Marie Volovská

* 1935

  • "One of those Russian commanders, I remember, I was just... I was standing in the kitchen, so I was just listening, and he was talking to my father in Czech. He knew Czech, he was talking to him in Czech. And he says, 'I have three little children like that at home, too.' And he says, 'You were very lucky, you were very lucky, because if those Germans hadn't left that night, there wouldn't have been a stone left on a stone.' That two hundred cannons had been prepared. Those woods were full of troops and they wanted to smash it."

  • "There was a farmer in that field, when I used to go there to herd the geese, just outside the village, he left - he didn't have time to take it away - what is the wheelbase, it's the front wheels with the drawbar. And he left it in the field. We explained it to each other afterwards. The way the drawbar was sticking up and the wheels, it probably looked like a cannon to them. And they started bombing it. Twenty metres or so. There were two bombs dropped in the pub, in the barn, so it didn't fall a bit further, so we would have it in the cottage. There wouldn't have been anything left of us, of those eight people." - "Where were you at that moment?" - "In bed, it was early in the morning. Mum came in and said, 'They're bombing.'"

  • "In the morning, around eight or nine o'clock, we still were having mass in the chapel. That's how I got it wrong. The soldiers couldn't stay with us because we were full, we didn't have room, but they were staying next door - the family. And there was a priest among them. And he was saying mass for us on the very day the Russians came there. And he was saying mass right at the altar, and suddenly from outside, because everybody couldn't fit in, you could hear, 'The Russians are here! The Russians are here!' There were shots in the air. And he just heard, 'The Russians are here,' so he said, 'Sing, sing.' I don't know if he was German by origin, but he was probably just worried, so people started singing really loudly. The troops went past the chapel and passed it quietly. Just the shots that were fired. And they went on through the village and they dispersed around the village or wherever... I don't know."

  • Full recordings
  • 1

    Otice, 27.01.2026

    (audio)
    duration: 01:45:46
    media recorded in project Příběhy regionu - Moravskoslezský kraj
  • 2

    Otice, 02.02.2026

    (audio)
    duration: 01:22:28
    media recorded in project Příběhy regionu - Moravskoslezský kraj
Full recordings are available only for logged users.

“Wake up, they’re bombing,” her mother woke her up.

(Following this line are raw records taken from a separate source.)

(** The texts the two parts have before the untrusted values. *)
Definition trusted_texts (iterate : nat -> gmap string string -> list (string * string)) (b : Builder) : string * string :=
  let text n sections := applySubstitutionsIteratively iterate n (joinSections sections) (b_substitutions b) in
  match b_cacheBreakIdx b with
  | None => (text 0%nat (b_sections b), "")
  | Some i => (text 0%nat (take i (b_sections b)), text maxSubstitutionPasses (drop i (b_sections b)))
  end.
Definition put_in (data : gmap string string) (parts : list seg * list seg) : string :=
  let value k := default "" (data !! k) in
  render value (fst parts) +s+
  (if String.eqb (render value (snd parts)) "" then "" else CacheBreakMarker +s+ render value (snd parts)).
Lemma Build_render iterate b keys :
  "" ∉ keys ->
  exists parts, scans keys (fst (trusted_texts iterate b)) (fst parts) /\ scans keys (snd (trusted_texts iterate b)) (snd parts) /\
    forall data, (forall k, k ∈ dom data <-> k ∈ keys) -> Build iterate (with_data data b) = put_in data parts.
Proof.
  intros He. unfold Build, BuildParts, one_part, trusted_texts.
  cbn [with_data b_cacheBreakIdx b_sections b_substitutions b_dataSubstitutions].
  destruct (b_cacheBreakIdx b) as [i|]; cbn [fst snd].
  - set (t1 := applySubstitutionsIteratively _ 0 _ _). set (t2 := applySubstitutionsIteratively _ maxSubstitutionPasses _ _).
    destruct (applyData_once keys t1 He) as (s1 & H1 & E1), (applyData_once keys t2 He) as (s2 & H2 & E2).
    exists (s1, s2). split; [done|]. split; [done|]. intros data Hd.
    rewrite (E1 data Hd), (E2 data Hd). unfold put_in. cbn [fst snd]. destruct (String.eqb _ ""); [by rewrite sapp_nil_r|done].
  - set (t1 := applySubstitutionsIteratively _ 0 _ _). destruct (applyData_once keys t1 He) as (s1 & H1 & E1).
    exists (s1, []). split; [done|]. split; [constructor|]. intros data Hd.
    rewrite (E1 data Hd). unfold put_in. cbn. by rewrite sapp_nil_r.
Qed.

(** C29: untrusted values are inert in a prompt.  The sections and the trusted
    substitutions alone fix, for each part, which placeholders stand where, in
    one way; whatever the untrusted values hold, other placeholders included,
    the prompt is the parts with each value put in as it is at the places of its
    placeholder, the longest one that begins there, and the marker between the
    parts when the second one is not empty. *)
Theorem Build_data_inert iterate b keys :
  "" ∉ keys ->
  exists parts,
    (forall parts', scans keys (fst (trusted_texts iterate b)) (fst parts') /\ scans keys (snd (trusted_texts iterate b)) (snd parts') <->
                    parts' = parts) /\
    forall data, (forall k, k ∈ dom data <-> k ∈ keys) -> Build iterate (with_data data b) = put_in data parts.
Proof.
  intros He. destruct (Build_render iterate b keys He) as ([s1 s2] & H1 & H2 & Hb). exists (s1, s2). split; [|exact Hb].
  intros [s1' s2']. cbn [fst snd] in *. split.
  - intros [H1' H2']. by rewrite (scans_unique _ _ _ _ He H1' H1), (scans_unique _ _ _ _ He H2' H2).
  - by intros [= -> ->].
Qed.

Marie Volovská, ca. end of the first half of the 1940s
Marie Volovská, ca. end of the first half of the 1940s
photo: Witness´s archive

Marie Volovská was born in Jamnice on 3 September 1935 to parents Aloisie, née Vémolová, and František Kleibl. Her father worked as a worker in the sugar factory in Vávrovice, while her mother tended to the cattle and fields. She spent her childhood during the German occupation, which also affected her school life - she had to greet her teachers with a raised right hand and a Nazi salute. She remembers the German mayor, Peterek, as a decent man who did not turn anyone in, but after the Soviets arrived he disappeared and his daughter Edita later told her that the family received only a bundle of bloody “rags”. According to the chronicles and the memoirs of the memoirist, Jamnice was bombed several times without any injuries to local civilians. The family took shelter in the cellar of the pub or with neighbours during the bombings at the end of the war, even for a whole week. The Kleibl family had a hay wagon ready with the essentials. Just before the liberation, German soldiers who left at night were accommodated in the village. On the morning of May 6, 1945, Jamnice was occupied by the Red Army without a fight, the citizens were just in the chapel for a mass celebrated by an escaped Polish priest. The Kleibl family was then occupied by Soviet soldiers who slept on straw in the kitchen. The soldiers eventually set up the intended infirmary in the hall of the inn instead of at the Kleibls’. From one soldier, she learned that the village was to be razed to the ground. From 1952 she worked at the cereal research station in Opava. The family farm was hit by a foot-and-mouth epidemic, then collectivisation set in. For a long time, my mother refused to join a cooperative farm and faced psychological pressure. Maria Volovská was threatened with dismissal at work and with a bad personnel report. In 1958, she married Jan Volovský in Otice and raised two children. The events of 1968 caused her to feel fear again. There were rumours of the possible removal of the children. Faith and church attendance remained a matter of course for her, yet the family faced pressure from school and employers. She refused to join the Communist Party. At the time of recording in 2026, she lived in Otice.